TASK TO CARRY OUT: Scan the records below for the line with "(** ** quantizeToNearestColor *)" and the line with "(i <= j < i + 4)%nat". Repeat those two lines and every line between them exactly, and nothing else.

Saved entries
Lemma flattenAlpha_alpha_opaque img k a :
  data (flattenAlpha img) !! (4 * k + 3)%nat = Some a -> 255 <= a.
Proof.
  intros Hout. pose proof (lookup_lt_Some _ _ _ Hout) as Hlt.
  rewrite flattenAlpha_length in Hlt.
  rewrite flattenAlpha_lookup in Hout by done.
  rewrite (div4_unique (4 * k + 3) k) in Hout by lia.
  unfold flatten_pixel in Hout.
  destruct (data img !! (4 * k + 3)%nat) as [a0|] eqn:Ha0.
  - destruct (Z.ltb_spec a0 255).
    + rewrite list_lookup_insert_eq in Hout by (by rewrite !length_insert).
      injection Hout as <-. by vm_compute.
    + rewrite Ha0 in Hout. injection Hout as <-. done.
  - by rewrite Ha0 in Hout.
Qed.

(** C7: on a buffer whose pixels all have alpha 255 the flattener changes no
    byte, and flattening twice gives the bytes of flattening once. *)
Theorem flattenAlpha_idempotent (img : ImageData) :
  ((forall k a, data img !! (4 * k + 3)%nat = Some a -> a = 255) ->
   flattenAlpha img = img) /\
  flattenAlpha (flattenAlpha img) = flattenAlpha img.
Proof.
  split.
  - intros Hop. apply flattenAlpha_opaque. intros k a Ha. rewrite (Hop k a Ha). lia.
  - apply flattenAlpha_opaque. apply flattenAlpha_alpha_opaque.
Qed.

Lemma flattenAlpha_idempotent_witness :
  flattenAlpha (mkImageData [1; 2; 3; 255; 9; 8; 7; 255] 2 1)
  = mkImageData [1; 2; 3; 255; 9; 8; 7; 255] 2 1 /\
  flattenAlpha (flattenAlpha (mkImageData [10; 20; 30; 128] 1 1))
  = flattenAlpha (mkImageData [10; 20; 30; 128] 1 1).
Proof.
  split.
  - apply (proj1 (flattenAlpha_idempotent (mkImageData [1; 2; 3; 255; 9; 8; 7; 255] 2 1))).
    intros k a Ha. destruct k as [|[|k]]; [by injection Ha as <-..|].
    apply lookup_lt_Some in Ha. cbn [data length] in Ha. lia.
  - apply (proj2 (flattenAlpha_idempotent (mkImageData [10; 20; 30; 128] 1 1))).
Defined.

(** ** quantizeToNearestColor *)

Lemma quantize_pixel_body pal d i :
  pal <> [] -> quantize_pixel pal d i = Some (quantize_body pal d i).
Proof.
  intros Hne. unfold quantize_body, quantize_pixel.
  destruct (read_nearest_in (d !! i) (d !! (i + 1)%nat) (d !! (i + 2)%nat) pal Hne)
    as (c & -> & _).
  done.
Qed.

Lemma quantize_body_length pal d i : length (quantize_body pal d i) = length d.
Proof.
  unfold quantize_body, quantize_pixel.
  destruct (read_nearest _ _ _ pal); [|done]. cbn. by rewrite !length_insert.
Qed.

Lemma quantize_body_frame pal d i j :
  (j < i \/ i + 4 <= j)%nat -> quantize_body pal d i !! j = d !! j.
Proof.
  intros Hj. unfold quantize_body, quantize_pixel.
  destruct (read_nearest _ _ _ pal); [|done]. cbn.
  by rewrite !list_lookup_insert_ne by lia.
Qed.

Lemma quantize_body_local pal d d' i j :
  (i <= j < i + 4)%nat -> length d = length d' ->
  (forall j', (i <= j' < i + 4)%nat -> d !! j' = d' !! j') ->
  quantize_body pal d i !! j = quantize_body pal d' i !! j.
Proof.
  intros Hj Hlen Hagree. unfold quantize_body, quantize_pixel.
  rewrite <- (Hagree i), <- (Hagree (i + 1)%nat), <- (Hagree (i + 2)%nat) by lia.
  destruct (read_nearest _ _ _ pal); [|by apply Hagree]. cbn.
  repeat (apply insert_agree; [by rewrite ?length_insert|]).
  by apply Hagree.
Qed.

WRITTEN REPLY:
(** ** quantizeToNearestColor *)

Lemma quantize_pixel_body pal d i :
  pal <> [] -> quantize_pixel pal d i = Some (quantize_body pal d i).
Proof.
  intros Hne. unfold quantize_body, quantize_pixel.
  destruct (read_nearest_in (d !! i) (d !! (i + 1)%nat) (d !! (i + 2)%nat) pal Hne)
    as (c & -> & _).
  done.
Qed.

Lemma quantize_body_length pal d i : length (quantize_body pal d i) = length d.
Proof.
  unfold quantize_body, quantize_pixel.
  destruct (read_nearest _ _ _ pal); [|done]. cbn. by rewrite !length_insert.
Qed.

Lemma quantize_body_frame pal d i j :
  (j < i \/ i + 4 <= j)%nat -> quantize_body pal d i !! j = d !! j.
Proof.
  intros Hj. unfold quantize_body, quantize_pixel.
  destruct (read_nearest _ _ _ pal); [|done]. cbn.
  by rewrite !list_lookup_insert_ne by lia.
Qed.

Lemma quantize_body_local pal d d' i j :
  (i <= j < i + 4)%nat -> length d = length d' ->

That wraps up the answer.